* **WORK INSTRUCTION**
Exactly as they appear below, repeat the lines from the one with "A → nat) (ns" through the one with "previsit t c", and no others.

* **Dataset excerpts**
================================

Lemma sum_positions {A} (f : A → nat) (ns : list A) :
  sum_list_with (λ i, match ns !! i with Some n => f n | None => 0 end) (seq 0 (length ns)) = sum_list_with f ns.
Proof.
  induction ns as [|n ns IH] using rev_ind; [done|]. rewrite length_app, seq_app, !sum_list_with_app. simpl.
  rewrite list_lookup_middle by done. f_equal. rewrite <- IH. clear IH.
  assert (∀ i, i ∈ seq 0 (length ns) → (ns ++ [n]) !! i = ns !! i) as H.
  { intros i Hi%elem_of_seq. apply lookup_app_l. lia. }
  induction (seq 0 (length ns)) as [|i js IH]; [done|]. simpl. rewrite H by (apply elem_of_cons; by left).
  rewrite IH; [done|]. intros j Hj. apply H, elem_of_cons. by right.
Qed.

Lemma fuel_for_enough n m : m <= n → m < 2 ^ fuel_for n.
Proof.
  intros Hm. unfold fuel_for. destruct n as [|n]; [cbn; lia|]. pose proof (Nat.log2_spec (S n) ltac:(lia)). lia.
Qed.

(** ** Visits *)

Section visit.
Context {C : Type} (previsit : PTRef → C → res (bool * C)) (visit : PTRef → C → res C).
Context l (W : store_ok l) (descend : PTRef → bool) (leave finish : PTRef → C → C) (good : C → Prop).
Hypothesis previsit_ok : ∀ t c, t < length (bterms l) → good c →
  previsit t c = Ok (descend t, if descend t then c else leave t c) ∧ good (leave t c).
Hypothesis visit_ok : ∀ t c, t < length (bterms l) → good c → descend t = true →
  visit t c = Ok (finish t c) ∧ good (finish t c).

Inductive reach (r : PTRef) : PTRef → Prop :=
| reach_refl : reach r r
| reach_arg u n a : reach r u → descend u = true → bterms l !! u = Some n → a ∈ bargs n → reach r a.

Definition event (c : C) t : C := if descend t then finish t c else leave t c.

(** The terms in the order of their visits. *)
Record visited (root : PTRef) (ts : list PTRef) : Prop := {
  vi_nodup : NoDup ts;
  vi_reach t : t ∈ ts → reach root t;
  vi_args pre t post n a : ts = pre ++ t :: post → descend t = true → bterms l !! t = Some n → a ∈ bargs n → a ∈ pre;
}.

================================

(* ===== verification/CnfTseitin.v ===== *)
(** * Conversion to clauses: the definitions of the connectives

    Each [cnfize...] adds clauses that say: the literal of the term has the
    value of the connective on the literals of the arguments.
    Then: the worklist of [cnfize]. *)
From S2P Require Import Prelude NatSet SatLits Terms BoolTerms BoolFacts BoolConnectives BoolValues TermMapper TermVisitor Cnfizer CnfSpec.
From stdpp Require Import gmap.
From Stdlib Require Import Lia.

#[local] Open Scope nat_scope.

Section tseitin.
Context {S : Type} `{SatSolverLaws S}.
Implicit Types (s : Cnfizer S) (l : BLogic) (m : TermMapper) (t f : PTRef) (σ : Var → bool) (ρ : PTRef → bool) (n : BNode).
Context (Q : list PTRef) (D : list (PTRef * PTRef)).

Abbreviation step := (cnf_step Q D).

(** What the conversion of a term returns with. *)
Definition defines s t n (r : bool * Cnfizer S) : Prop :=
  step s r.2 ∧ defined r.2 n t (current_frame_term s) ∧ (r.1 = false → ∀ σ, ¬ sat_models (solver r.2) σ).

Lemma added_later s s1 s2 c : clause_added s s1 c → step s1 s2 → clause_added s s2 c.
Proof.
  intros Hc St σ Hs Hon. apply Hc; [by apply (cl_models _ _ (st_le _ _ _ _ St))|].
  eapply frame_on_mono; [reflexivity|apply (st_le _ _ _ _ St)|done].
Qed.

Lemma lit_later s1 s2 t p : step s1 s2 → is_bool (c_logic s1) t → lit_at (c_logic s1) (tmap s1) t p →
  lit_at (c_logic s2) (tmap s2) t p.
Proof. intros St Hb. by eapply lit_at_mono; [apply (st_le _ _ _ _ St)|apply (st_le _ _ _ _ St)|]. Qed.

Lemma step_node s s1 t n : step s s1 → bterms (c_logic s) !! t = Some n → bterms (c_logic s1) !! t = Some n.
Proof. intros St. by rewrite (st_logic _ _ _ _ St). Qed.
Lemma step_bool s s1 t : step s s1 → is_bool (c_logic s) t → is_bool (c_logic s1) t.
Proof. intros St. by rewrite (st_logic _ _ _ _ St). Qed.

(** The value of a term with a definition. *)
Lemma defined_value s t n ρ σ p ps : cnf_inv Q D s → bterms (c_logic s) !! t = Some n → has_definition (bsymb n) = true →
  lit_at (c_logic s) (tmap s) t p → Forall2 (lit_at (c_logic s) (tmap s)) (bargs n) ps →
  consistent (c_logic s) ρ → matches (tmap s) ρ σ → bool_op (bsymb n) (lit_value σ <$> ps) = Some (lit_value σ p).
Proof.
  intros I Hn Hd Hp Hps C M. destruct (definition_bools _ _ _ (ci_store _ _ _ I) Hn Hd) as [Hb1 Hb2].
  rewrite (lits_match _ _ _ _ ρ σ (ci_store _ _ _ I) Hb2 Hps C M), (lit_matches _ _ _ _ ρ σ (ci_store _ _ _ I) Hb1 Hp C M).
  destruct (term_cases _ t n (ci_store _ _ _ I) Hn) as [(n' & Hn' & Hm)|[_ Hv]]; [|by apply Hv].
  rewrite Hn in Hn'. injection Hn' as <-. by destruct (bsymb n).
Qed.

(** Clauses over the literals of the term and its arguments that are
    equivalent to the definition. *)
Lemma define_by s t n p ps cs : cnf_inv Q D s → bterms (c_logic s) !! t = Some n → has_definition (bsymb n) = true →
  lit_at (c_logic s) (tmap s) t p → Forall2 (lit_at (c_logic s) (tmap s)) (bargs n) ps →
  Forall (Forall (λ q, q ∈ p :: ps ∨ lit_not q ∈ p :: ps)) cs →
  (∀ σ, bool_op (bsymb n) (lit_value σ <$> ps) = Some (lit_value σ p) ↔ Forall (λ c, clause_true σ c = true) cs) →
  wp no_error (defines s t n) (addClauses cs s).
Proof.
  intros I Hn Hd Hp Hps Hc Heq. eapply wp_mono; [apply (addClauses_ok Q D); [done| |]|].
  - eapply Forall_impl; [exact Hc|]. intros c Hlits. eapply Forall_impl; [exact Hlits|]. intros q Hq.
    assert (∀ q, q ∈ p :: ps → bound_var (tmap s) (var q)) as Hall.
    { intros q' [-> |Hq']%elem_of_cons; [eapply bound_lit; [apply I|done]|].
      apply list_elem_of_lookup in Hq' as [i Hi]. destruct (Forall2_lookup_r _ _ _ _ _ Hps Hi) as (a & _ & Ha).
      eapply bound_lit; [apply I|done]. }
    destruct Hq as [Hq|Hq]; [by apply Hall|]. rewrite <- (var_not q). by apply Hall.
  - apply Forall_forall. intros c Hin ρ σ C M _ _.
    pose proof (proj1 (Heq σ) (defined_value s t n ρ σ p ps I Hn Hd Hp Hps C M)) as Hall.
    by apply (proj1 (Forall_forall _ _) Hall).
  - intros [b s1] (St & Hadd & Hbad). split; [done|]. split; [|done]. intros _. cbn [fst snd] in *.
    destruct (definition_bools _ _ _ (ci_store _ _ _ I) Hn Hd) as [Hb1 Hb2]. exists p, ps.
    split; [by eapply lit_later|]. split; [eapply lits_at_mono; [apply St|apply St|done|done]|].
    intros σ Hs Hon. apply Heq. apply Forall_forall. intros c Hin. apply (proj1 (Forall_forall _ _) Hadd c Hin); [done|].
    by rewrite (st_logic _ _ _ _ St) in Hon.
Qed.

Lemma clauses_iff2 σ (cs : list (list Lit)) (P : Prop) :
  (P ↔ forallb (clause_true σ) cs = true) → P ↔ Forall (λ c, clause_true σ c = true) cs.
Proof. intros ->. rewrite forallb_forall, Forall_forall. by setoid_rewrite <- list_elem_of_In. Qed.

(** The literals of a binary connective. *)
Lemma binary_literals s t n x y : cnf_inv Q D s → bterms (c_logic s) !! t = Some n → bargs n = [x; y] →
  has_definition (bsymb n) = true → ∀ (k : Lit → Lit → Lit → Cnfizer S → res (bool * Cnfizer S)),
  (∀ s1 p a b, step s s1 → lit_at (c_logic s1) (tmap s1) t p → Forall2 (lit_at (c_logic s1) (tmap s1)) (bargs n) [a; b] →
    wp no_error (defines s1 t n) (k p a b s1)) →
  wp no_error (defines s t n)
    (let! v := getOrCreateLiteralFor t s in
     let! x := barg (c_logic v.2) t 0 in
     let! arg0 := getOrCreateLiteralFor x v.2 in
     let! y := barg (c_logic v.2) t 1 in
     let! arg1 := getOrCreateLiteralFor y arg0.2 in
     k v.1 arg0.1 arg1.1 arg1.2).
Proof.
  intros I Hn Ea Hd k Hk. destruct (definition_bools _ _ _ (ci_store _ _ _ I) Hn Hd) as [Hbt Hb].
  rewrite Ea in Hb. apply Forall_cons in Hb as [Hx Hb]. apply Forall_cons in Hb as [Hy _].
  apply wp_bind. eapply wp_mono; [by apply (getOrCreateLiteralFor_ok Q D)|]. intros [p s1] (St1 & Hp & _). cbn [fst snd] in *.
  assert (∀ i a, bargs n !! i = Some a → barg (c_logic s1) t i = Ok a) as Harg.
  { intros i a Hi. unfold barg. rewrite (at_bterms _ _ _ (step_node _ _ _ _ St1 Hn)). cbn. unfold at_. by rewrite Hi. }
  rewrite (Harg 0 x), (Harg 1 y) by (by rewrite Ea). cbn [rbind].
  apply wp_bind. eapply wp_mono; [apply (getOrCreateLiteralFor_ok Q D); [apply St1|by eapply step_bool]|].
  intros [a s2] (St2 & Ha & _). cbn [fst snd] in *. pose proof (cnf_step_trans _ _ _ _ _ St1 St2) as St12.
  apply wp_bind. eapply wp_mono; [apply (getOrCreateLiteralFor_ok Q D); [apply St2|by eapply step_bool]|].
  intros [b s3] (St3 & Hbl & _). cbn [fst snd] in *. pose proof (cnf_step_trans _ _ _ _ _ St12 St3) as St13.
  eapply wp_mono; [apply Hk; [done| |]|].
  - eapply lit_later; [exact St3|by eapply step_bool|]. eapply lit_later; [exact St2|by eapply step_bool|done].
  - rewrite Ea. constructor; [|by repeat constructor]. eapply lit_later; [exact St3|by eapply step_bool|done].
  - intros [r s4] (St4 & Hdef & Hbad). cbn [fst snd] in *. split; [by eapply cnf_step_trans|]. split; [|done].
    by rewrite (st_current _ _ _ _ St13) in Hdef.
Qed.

================================

* **EXPECTED ANSWER**
Lemma sum_positions {A} (f : A → nat) (ns : list A) :
  sum_list_with (λ i, match ns !! i with Some n => f n | None => 0 end) (seq 0 (length ns)) = sum_list_with f ns.
Proof.
  induction ns as [|n ns IH] using rev_ind; [done|]. rewrite length_app, seq_app, !sum_list_with_app. simpl.
  rewrite list_lookup_middle by done. f_equal. rewrite <- IH. clear IH.
  assert (∀ i, i ∈ seq 0 (length ns) → (ns ++ [n]) !! i = ns !! i) as H.
  { intros i Hi%elem_of_seq. apply lookup_app_l. lia. }
  induction (seq 0 (length ns)) as [|i js IH]; [done|]. simpl. rewrite H by (apply elem_of_cons; by left).
  rewrite IH; [done|]. intros j Hj. apply H, elem_of_cons. by right.
Qed.

Lemma fuel_for_enough n m : m <= n → m < 2 ^ fuel_for n.
Proof.
  intros Hm. unfold fuel_for. destruct n as [|n]; [cbn; lia|]. pose proof (Nat.log2_spec (S n) ltac:(lia)). lia.
Qed.

(** ** Visits *)

Section visit.
Context {C : Type} (previsit : PTRef → C → res (bool * C)) (visit : PTRef → C → res C).
Context l (W : store_ok l) (descend : PTRef → bool) (leave finish : PTRef → C → C) (good : C → Prop).
Hypothesis previsit_ok : ∀ t c, t < length (bterms l) → good c →
  previsit t c = Ok (descend t, if descend t then c else leave t c) ∧ good (leave t c).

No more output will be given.